Compiling source files in debug mode

Compilation of source files in debug mode is controlled by the debug compiler flag. The default value for this flag, usually off, is defined in the adapter files. Its default value may be changed globally at runtime by calling:

| ?- set_logtalk_flag(debug, on).

Implicitly, this goal also turns off the optimize flag. In alternative, if we want to compile only some source files in debug mode, we may instead write:

| ?- logtalk_load([file1, file2, ...], [debug(on)]).

The logtalk_make/1 built-in predicate can also be used to recompile all loaded files (that were compiled without using explicit values for the debug and optimize compiler flags in a logtalk_load/2 call or in a loader file file, if used) in debug mode:

| ?- logtalk_make(debug).

With most backend Prolog compilers, the {+d} top-level shortcut can also be used. After debugging, the files can be recompiled in normal or optimized mode using, respectively, the {+n} or {+o} top-level shortcuts.

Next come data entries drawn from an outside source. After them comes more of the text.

Lemma parse_headers_well_formed_witness :
  (exists hs, Sample.parse_headers `"X-Foo:" = inr hs /\
              Headers.get hs `"X-Foo" = Some [] /\
              Headers.get hs `"A" = None) /\
  (exists hs, Sample.parse_headers (`"A: 1" ++ [Js.LF] ++ `"A: 2") = inr hs /\
              Headers.get hs `"A" = Some `"2") /\
  (exists hs, Sample.parse_headers
                (`" Accept : text/html" ++ [Js.CR; Js.LF] ++ `"   " ++
                 [Js.LF] ++ `"accept:*/*") = inr hs /\
              Headers.get hs `"Accept" = Some `"*/*").
Proof.
  assert (C : forall a, ~ In colon a <->
                        forallb (fun c => negb (c =? colon)) a = true).
  { intros a. rewrite forallb_forall. split.
    - intros H c Hc. destruct (N.eqb_spec c colon) as [->|_];
        [contradiction|reflexivity].
    - intros H Hin. apply H in Hin. now rewrite N.eqb_refl in Hin. }
  split; [|split].
  - destruct (parse_headers_well_formed (hdrs := Sample.hdrs) `"X-Foo:"
                [Some (Js.trim `"X-Foo", Js.trim [])]) as (hs & Hp & Hg & _).
    + constructor; [|constructor].
      apply (line_field _ `"X-Foo" []);
        try reflexivity; [now apply C|discriminate].
    + exists hs. split; [exact Hp|]. now rewrite !Hg.
  - destruct (parse_headers_well_formed (hdrs := Sample.hdrs)
      (`"A: 1" ++ [Js.LF] ++ `"A: 2")
                [Some (Js.trim `"A", Js.trim `" 1");
                 Some (Js.trim `"A", Js.trim `" 2")]) as (hs & Hp & Hg & _).
    + constructor; [|constructor; [|constructor]].
      * apply (line_field _ `"A" `" 1");
          try reflexivity; [now apply C|discriminate].
      * apply (line_field _ `"A" `" 2");
          try reflexivity; [now apply C|discriminate].
    + exists hs. split; [exact Hp|]. now rewrite Hg.
  - destruct (parse_headers_well_formed (hdrs := Sample.hdrs)
                (`" Accept : text/html" ++ [Js.CR; Js.LF] ++ `"   " ++
                 [Js.LF] ++ `"accept:*/*")
                [Some (Js.trim `"Accept ", Js.trim `" text/html"); None;
                 Some (Js.trim `"accept", Js.trim `"*/*")])
      as (hs & Hp & Hg & _).
    + constructor; [|constructor; [|constructor; [|constructor]]].
      * apply (line_field _ `"Accept " `" text/html");
          try reflexivity; [now apply C|discriminate].
      * now apply line_blank.
      * apply (line_field _ `"accept" `"*/*");
          try reflexivity; [now apply C|discriminate].
    + exists hs. split; [exact Hp|]. now rewrite Hg.
Defined.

The clean compiler flag should be turned on whenever the debug flag is turned on at runtime. This is necessary because debug code would not be generated for files previously compiled in normal or optimized mode if there are no changes to the source files.

After loading the debugger, we may check (or enumerate by backtracking), all loaded entities compiled in debug mode as follows:

| ?- debugger::debugging(Entity).

To compile only a specific entity in debug mode, use the set_logtalk_flag/2 directive inside the entity. To compile all entities in a source file in debug mode, use the set_logtalk_flag/2 directive at the beginning of the file.

Procedure box model

Logtalk uses a procedure box model similar to those found on most Prolog systems. The traditional Prolog procedure box model defines four ports (call, exit, redo, and fail) for describing control flow when calling a predicate:

predicate call
success of a predicate call
backtracking into a predicate
failure of a predicate call

Logtalk, as found on some recent Prolog systems, adds a port for dealing with exceptions thrown when calling a predicate:

predicate call throws an exception

In addition to the ports described above, Logtalk adds two more ports, fact and rule, which show the result of the unification of a goal with, respectively, a fact and a rule head:

unification success between a goal and a fact
unification success between a goal and a rule head

Following Prolog tradition, the user may define for which ports the debugger should pause for user interaction by specifying a list of leashed ports. Unleashed ports are just printed with no pause for user interaction. For example:

| ?- debugger::leash([call, exit, fail]).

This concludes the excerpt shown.